INTRODUCTION: Meckel's diverticulum is the most common congenital anomaly of the small intestine. Common complications involving Meckel's diverticulum include hemorrhage, intestinal obstruction, and inflammation. PRESENTATION OF CASE: We present a rare case of a Meckel's diverticulum causing small bowel obstruction. A 50-year old male presented to the emergency department (ED) with vomiting, abdominal pain and distension. Computed tomography (CT) of the abdomen showed dilated small bowel loops consistent with a small bowel obstruction. The patient was taken to the operating theatre for a laparotomy and was found to have a transition point from a mesodiverticular adhesion causing upstream dilatation which was released. The patient recovered with no postoperative complications and was discharged home. DISCUSSION: Meckel's diverticulum is the most common congenital anomaly of the small intestine. Diagnosis of Meckel's diverticulum is difficult to confirm preoperatively as most patients are asymptomatic. Frequent complications of Meckel's diverticulum include hemorrhage, intestinal obstruction, and infection, with intestinal obstruction being the second most common complication.

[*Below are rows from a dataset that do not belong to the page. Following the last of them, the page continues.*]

(** * SkImage_Lazy: lazily generated images (src/image/SkImage_Lazy.cpp)

    A shallow embedding of the lazy image of Skia: the validator that derives
    the info and unique id of an image, the raster accessor [getROPixels],
    the YUV planar accessor [getPlanes], the recoloring memo
    [onMakeColorTypeAndColorSpace] and the texture cascade
    [lockTextureProxyView].

    The program is sequential here: the two mutexes (the generator's and the
    recoloring memo's) serialise the critical sections, and every function
    below is one such section.  Objects that C++ reaches through pointers live
    in stores of the [World] and are named by their index; the caches are
    finite maps. *)

From stdpp Require Import base numbers option list gmap.
From Stdlib Require Import ZArith Lia.

Local Open Scope Z_scope.

(** ** Value types declared in headers *)

(** Modelled from the spec: the color type enumeration of
    include/core/SkImageInfo.h, which is not part of the source at hand; only
    the identity of its members matters below. *)
Inductive SkColorType :=
  | kUnknown_SkColorType
  | kAlpha_8_SkColorType
  | kRGB_565_SkColorType
  | kARGB_4444_SkColorType
  | kRGBA_8888_SkColorType
  | kRGB_888x_SkColorType
  | kBGRA_8888_SkColorType
  | kRGBA_1010102_SkColorType
  | kRGB_101010x_SkColorType
  | kGray_8_SkColorType
  | kRGBA_F16Norm_SkColorType
  | kRGBA_F16_SkColorType
  | kRGBA_F32_SkColorType.

#[global] Instance SkColorType_eq_dec : EqDecision SkColorType.
Proof. solve_decision. Defined.

Inductive SkAlphaType :=
  | kUnknown_SkAlphaType
  | kOpaque_SkAlphaType
  | kPremul_SkAlphaType
  | kUnpremul_SkAlphaType.

#[global] Instance SkAlphaType_eq_dec : EqDecision SkAlphaType.
Proof. solve_decision. Defined.

(** A color space is known by what [SkColorSpace::Equals] compares (its
    transfer function and gamut), abstracted to a number; a null
    [sk_sp<SkColorSpace>] is [None]. *)
Definition SkColorSpace := N.

Definition SkColorSpace_Equals (a b : option SkColorSpace) : bool :=
  bool_decide (a = b).

Record SkImageInfo := {
  ii_width : Z;
  ii_height : Z;
  ii_colorType : SkColorType;
  ii_alphaType : SkAlphaType;
  ii_colorSpace : option SkColorSpace
}.

#[global] Instance SkImageInfo_eq_dec : EqDecision SkImageInfo.
Proof. solve_decision. Defined.

Definition SkImageInfo_default : SkImageInfo :=
  {| ii_width := 0; ii_height := 0; ii_colorType := kUnknown_SkColorType;
     ii_alphaType := kUnknown_SkAlphaType; ii_colorSpace := None |}.

Definition isEmpty (i : SkImageInfo) : bool :=
  (ii_width i <=? 0) || (ii_height i <=? 0).

Definition makeColorType (i : SkImageInfo) (ct : SkColorType) : SkImageInfo :=
  {| ii_width := ii_width i; ii_height := ii_height i; ii_colorType := ct;
     ii_alphaType := ii_alphaType i; ii_colorSpace := ii_colorSpace i |}.

Definition makeColorSpace (i : SkImageInfo) (cs : option SkColorSpace) : SkImageInfo :=
  {| ii_width := ii_width i; ii_height := ii_height i;
     ii_colorType := ii_colorType i; ii_alphaType := ii_alphaType i;
     ii_colorSpace := cs |}.

(** The (color type, color space) pair a recoloring is compared on. *)
Definition colorOf (i : SkImageInfo) : SkColorType * option SkColorSpace :=
  (ii_colorType i, ii_colorSpace i).

(** Pixel and encoded data: bytes. *)
Definition Bytes := list N.

Record SkISize := { fWidth : Z; fHeight : Z }.

#[global] Instance SkISize_eq_dec : EqDecision SkISize.
Proof. solve_decision. Defined.

Definition SkISize_isEmpty (s : SkISize) : bool :=
  (fWidth s <=? 0) || (fHeight s <=? 0).

(** [SkIRect] as (left, top, right, bottom). *)
Definition SkIRect : Type := Z * Z * Z * Z.

Definition SkIRect_MakeSize (w h : Z) : SkIRect := (0, 0, w, h).

(** ** The YUV plane description *)

Definition kMaxCount : nat := 4.

Inductive SkYUVColorSpace :=
  | kJPEG_SkYUVColorSpace
  | kRec601_SkYUVColorSpace
  | kRec709_SkYUVColorSpace
  | kBT2020_SkYUVColorSpace
  | kIdentity_SkYUVColorSpace.

(** [fSizes] and [fWidthBytes] are arrays of [kMaxCount] entries; [fOrigin] is
    the encoded origin (its EXIF number). *)
Record SkYUVASizeInfo := {
  fSizes : list SkISize;
  fWidthBytes : list Z;
  fOrigin : N
}.

(** A [SkYUVAIndex]: (plane index, channel). *)
Definition SkYUVAIndex : Type := Z * N.

(** [SkYUVPlanesCache::Info]. *)
Record YUVInfo := {
  fSizeInfo : SkYUVASizeInfo;
  fYUVAIndices : list SkYUVAIndex;
  fColorSpace : SkYUVColorSpace
}.

(** Reading the arrays: [fWidthBytes[i]] and [fSizes[i].fHeight]. *)
Definition widthBytes (si : SkYUVASizeInfo) (i : nat) : Z :=
  nth i (fWidthBytes si) 0.

Definition sizeAt (si : SkYUVASizeInfo) (i : nat) : SkISize :=
  nth i (fSizes si) {| fWidth := 0; fHeight := 0 |}.

Definition heightAt (si : SkYUVASizeInfo) (i : nat) : Z := fHeight (sizeAt si i).

(** ** Machine arithmetic: [size_t] and pointers of 64 bits *)

Definition size_t_modulus : Z := 2 ^ 64.

Definition to_size_t (z : Z) : Z := z mod size_t_modulus.

(** [a * b] where [a] is a [size_t] and [b] an [int] converted to it. *)
Definition size_t_mul (a b : Z) : Z := to_size_t (a * to_size_t b).

Definition size_t_add (a b : Z) : Z := to_size_t (a + b).

(** A pointer is its address; the null pointer is address 0. *)
Definition nullptr : Z := 0.

(** [(uint8_t* )p + n]. *)
Definition ptr_add (p n : Z) : Z := to_size_t (p + n).

(** [SkCachedData]: the address and size of its buffer and the bytes in it. *)
Record SkCachedData := {
  cd_data : Z;
  cd_size : Z;
  cd_bytes : Bytes
}.

(** ** Bitmaps and the bitmap cache key *)

(** A bitmap: its info, its pixels, whether it was made immutable and whether
    its pixels belong to a record of the bitmap cache. *)
Record SkBitmap := {
  bm_info : SkImageInfo;
  bm_pixels : Bytes;
  bm_immutable : bool;
  bm_cacheOwned : bool
}.

(** [SkBitmapCacheDesc]: (image id, subset). *)
Definition SkBitmapCacheDesc : Type := N * SkIRect.

Inductive CachingHint := kAllow_CachingHint | kDisallow_CachingHint.

(** ** GPU side *)

Inductive GrMipmapped := GrMipmapped_kNo | GrMipmapped_kYes.

#[global] Instance GrMipmapped_eq_dec : EqDecision GrMipmapped.
Proof. solve_decision. Defined.

Inductive GrImageTexGenPolicy :=
  | kDraw
  | kNew_Uncached_Unbudgeted
  | kNew_Uncached_Budgeted.

#[global] Instance GrImageTexGenPolicy_eq_dec : EqDecision GrImageTexGenPolicy.
Proof. solve_decision. Defined.

Inductive SkBudgeted := SkBudgeted_kNo | SkBudgeted_kYes.

Inductive SkBackingFit := kApprox | kExact.

Inductive GrSurfaceOrigin := kTopLeft_GrSurfaceOrigin | kBottomLeft_GrSurfaceOrigin.

(** Modelled from the spec: the GPU color types of
    include/private/GrTypesPriv.h, not part of the source at hand. *)
Inductive GrColorType :=
  | GrColorType_kUnknown
  | GrColorType_kAlpha_8
  | GrColorType_kBGR_565
  | GrColorType_kABGR_4444
  | GrColorType_kRGBA_8888
  | GrColorType_kRGB_888x
  | GrColorType_kBGRA_8888
  | GrColorType_kRGBA_1010102
  | GrColorType_kGray_8
  | GrColorType_kRGBA_F16
  | GrColorType_kRGBA_F16_Clamped
  | GrColorType_kRGBA_F32.

#[global] Instance GrColorType_eq_dec : EqDecision GrColorType.
Proof. solve_decision. Defined.

(** A backend format: an opaque tag and whether it is valid. *)
Record GrBackendFormat := { fmt_tag : N; fmt_isValid : bool }.

Definition GrSwizzle := N.

(** [GrUniqueKey] as built by [GrMakeKeyFromImageID]: (image id, subset).  A
    default-constructed, invalid key is [None]. *)
Definition GrUniqueKey : Type := N * SkIRect.

Definition GrMakeKeyFromImageID (id : N) (r : SkIRect) : GrUniqueKey := (id, r).

(** A view: the proxy it refers to (by address), origin and swizzle.  The
    empty view [{}] is [None] where a view is returned. *)
Record GrSurfaceProxyView := {
  v_proxy : nat;
  v_origin : GrSurfaceOrigin;
  v_swizzle : GrSwizzle
}.

(** What a texture was filled from. *)
Inductive TextureContents :=
  | FromGenerator
  | FromBitmap (bm : SkBitmap)
  | FromBaseLevelOf (src : nat)
  | FromYUVDraw (planes : list (option GrSurfaceProxyView))
                (indices : list SkYUVAIndex) (yuv : SkYUVColorSpace)
                (srcColorSpace dstColorSpace : option SkColorSpace)
                (rect : SkISize) (origin : N).

(** A texture proxy object. *)
Record GrTextureProxy := {
  tp_mipmapped : GrMipmapped;
  tp_backendFormat : GrBackendFormat;
  tp_dimensions : SkISize;
  tp_uniqueKey : option GrUniqueKey;
  tp_contents : TextureContents
}.

(** What a texture-producing collaborator hands back when it succeeds. *)
Record NewTexture := {
  nt_mipmapped : GrMipmapped;
  nt_backendFormat : GrBackendFormat;
  nt_dimensions : SkISize;
  nt_origin : GrSurfaceOrigin;
  nt_swizzle : GrSwizzle
}.

(** The recording context, as far as the image consults it: its id, the
    option that turns GPU YUV conversion off, the two queries on its caps, and
    the outcome of the GPU operations the image requests (bitmap upload,
    render target creation, copy into a mipmapped texture). *)
Record GrRecordingContext := {
  contextID : N;
  fDisableGpuYUVConversion : bool;
  getDefaultBackendFormat : GrColorType -> GrBackendFormat;
  getReadSwizzle : GrBackendFormat -> GrColorType -> GrSwizzle;
  GrBitmapTextureMaker_view :
    SkBitmap -> SkBackingFit + GrImageTexGenPolicy -> GrMipmapped -> option NewTexture;
  GrRenderTargetContext_Make :
    GrColorType -> SkISize -> SkBudgeted -> option GrBackendFormat;
  GrCopyBaseMipMap_succeeds : GrTextureProxy -> bool
}.

(** ** The generator *)

(** [SkImageGenerator] is the abstract boundary: a generator is given by its
    two constants and by what each of its virtual methods answers. *)
Record SkImageGenerator := {
  getInfo : SkImageInfo;
  uniqueID : N;
  getPixels : SkImageInfo -> option Bytes;
  refEncodedData : option Bytes;
  isValid : GrRecordingContext -> bool;
  queryYUVA8 : option YUVInfo;
  getYUVA8Planes : SkYUVASizeInfo -> list SkYUVAIndex -> list Z -> option Bytes;
  generateTexture :
    GrRecordingContext -> SkImageInfo -> GrMipmapped -> GrImageTexGenPolicy ->
    option NewTexture
}.

(** [SharedGenerator]: the generator behind its mutex. *)
Record SharedGenerator := { fGenerator : SkImageGenerator }.

Definition SharedGenerator_Make (gen : option SkImageGenerator) : option SharedGenerator :=
  match gen with
  | Some g => Some {| fGenerator := g |}
  | None => None
  end.

(** ** The image object *)

(** [GrMakeUniqueKeyInvalidationListener(&key, contextID)]. *)
Definition SkIDChangeListener : Type := GrUniqueKey * N.

(** A [SkImage_Lazy]: the constant members ([fInfo] and [fUniqueID] of the
    base class, the shared generator) and the mutable ones (the memoized
    recoloring, a reference; the listeners; the raster cache flag). *)
Record SkImage_Lazy := {
  fInfo : SkImageInfo;
  fUniqueID : N;
  fSharedGenerator : SharedGenerator;
  fOnMakeColorTypeAndSpaceResult : option nat;
  fUniqueIDListeners : list SkIDChangeListener;
  fAddedToRasterCache : bool
}.

Definition generatorOf (img : SkImage_Lazy) : SkImageGenerator :=
  fGenerator (fSharedGenerator img).

Definition colorType (img : SkImage_Lazy) : SkColorType := ii_colorType (fInfo img).
Definition colorSpace (img : SkImage_Lazy) : option SkColorSpace := ii_colorSpace (fInfo img).
Definition dimensions (img : SkImage_Lazy) : SkISize :=
  {| fWidth := ii_width (fInfo img); fHeight := ii_height (fInfo img) |}.
Definition bounds (img : SkImage_Lazy) : SkIRect :=
  SkIRect_MakeSize (ii_width (fInfo img)) (ii_height (fInfo img)).

(** ** The world *)

Inductive LockTexturePath :=
  | kFailure_LockTexturePath
  | kPreExisting_LockTexturePath
  | kNative_LockTexturePath
  | kCompressed_LockTexturePath
  | kYUV_LockTexturePath
  | kRGBA_LockTexturePath.

#[global] Instance LockTexturePath_eq_dec : EqDecision LockTexturePath.
Proof. solve_decision. Defined.

(** Everything the image code reads or writes outside its arguments:
    - [nextImageID]: the counter behind [SkNextID::ImageID];
    - [images]: the image objects, by address;
    - [bitmapCache]: the records of [SkBitmapCache];
    - [yuvPlanesCache]: the records of [SkYUVPlanesCache];
    - [proxies], [fUniquelyKeyedProxies]: the texture proxies and the key
      table of the [GrProxyProvider];
    - [histogram]: the samples sent to LockTexturePath, oldest first;
    - which allocations succeed: [SkBitmapCache_Alloc], [tryAllocPixels], and
      [SkResourceCache_NewCachedData], which answers the address of the new
      buffer or null. *)
Record World := {
  nextImageID : N;
  images : list SkImage_Lazy;
  bitmapCache : gmap SkBitmapCacheDesc SkBitmap;
  yuvPlanesCache : gmap N (SkCachedData * YUVInfo);
  proxies : list GrTextureProxy;
  fUniquelyKeyedProxies : gmap GrUniqueKey nat;
  histogram : list LockTexturePath;
  SkBitmapCache_Alloc : SkBitmapCacheDesc -> SkImageInfo -> bool;
  tryAllocPixels : SkImageInfo -> bool;
  SkResourceCache_NewCachedData : Z -> option Z
}.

CONCLUSION: The complications of Meckel's diverticulum should be considered by the treating clinician in the differential diagnosis of small bowel obstruction.

Introduction

Small bowel obstruction accounts for 20% of all acute surgical admissions with the most common cause being postoperative adhesions followed by hernias. Meckel's diverticulum is the most common congenital anomaly of the gastrointestinal tract. It results from incomplete obliteration of the vitelline duct leading to the formation of a true diverticulum of the small intestine which is usually located on the antimesenteric border of the ileum [1]. Meckel's diverticulum occurs in approximately 1%–3% of the population with a male-to-female ratio of 2:1, is located approximately 60 cm, but up to 100 cm from the ileocecal valve, and can be between 1–10 cm in length [2].

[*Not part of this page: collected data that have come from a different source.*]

(** ** The flow runner *)

(** The insertions into the launcher script ([runLibreLaneFlow], lines
    283-292). *)
Definition writeLauncherScript {R} (scriptFile : ofstream)
    (libreLanePath outputDir designName : string) : Body R ofstream :=
  scriptFile ← scriptFile <<< ["#!/bin/bash" +:+ nl];
  scriptFile ← scriptFile <<< ["set -e" +:+ nl +:+ nl];
  scriptFile ← scriptFile <<< ["cd "; outputDir; nl];
  scriptFile ← scriptFile <<< ["export PDK_ROOT="; libreLanePath; "/pdks" +:+ nl];
  scriptFile ← scriptFile <<< ["export OPENLANE_ROOT="; libreLanePath; nl];
  scriptFile ← scriptFile <<<
    ["export OPENLANE_IMAGE_NAME=efabless/openlane:current" +:+ nl];
  scriptFile ← scriptFile <<< ["export CARAVEL_ROOT="; libreLanePath; "/caravel" +:+ nl];
  scriptFile ← scriptFile <<< ["export CARAVEL_LITE=1" +:+ nl +:+ nl];
  scriptFile ← scriptFile <<< ["# Run LibreLane flow" +:+ nl];
  scriptFile <<<
    [libreLanePath; "/flow.tcl -design "; designName; " -tag dynamatic" +:+ nl].

(** [runLibreLaneFlow] (lines 267-316). *)
Definition runLibreLaneFlow (libreLanePath outputDir designName : string)
    : World -> LogicalResult * World :=
  function (
    when (empty libreLanePath) (
      errs_print ("Error: LibreLane path not specified" +:+ nl);;
      return_ failure);;
    (* Create LibreLane run script *)
    let runScript := outputDir +:+ "/run_librelane.sh" in
    scriptFile ← invoke (ofstream_ctor runScript);
    when (negb (os_is_open scriptFile)) (
      errs_print ("Error: Cannot create LibreLane run script" +:+ nl);;
      return_ failure);;
    scriptFile ← writeLauncherScript scriptFile libreLanePath outputDir designName;
    let scriptFile := ofstream_close scriptFile in
    (* Make script executable *)
    let chmodCmd := "chmod +x " +:+ runScript in
    chmodResult ← invoke (system chmodCmd);
    when (negb (chmodResult =? 0)) (
      errs_print ("Error: Failed to make LibreLane script executable" +:+ nl);;
      return_ failure);;
    (* Run LibreLane *)
    let runCmd := "bash " +:+ runScript in
    outs_print ("Running LibreLane flow..." +:+ nl);;
    outs_print ("Command: " +:+ runCmd +:+ nl);;
    result ← invoke (system runCmd);
    when (negb (result =? 0)) (
      errs_print ("Error: LibreLane flow failed with exit code " +:+
                  string_of_int result +:+ nl);;
      return_ failure);;
    outs_print ("LibreLane flow completed successfully!" +:+ nl);;
    mret success).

Approximately 3% of patients develop a complication over the course of their lives, typically before the age of 2, but up to 80 years of age. Symptomatic Meckel's diverticula most often contain both native intestinal and heterotropic gastric mucosa. There is no familial predisposition for Meckel’s diverticulum, but the prevalence is increased in children with major malformations of the umbilicus, alimentary tract, nervous system, or cardiovascular system [3].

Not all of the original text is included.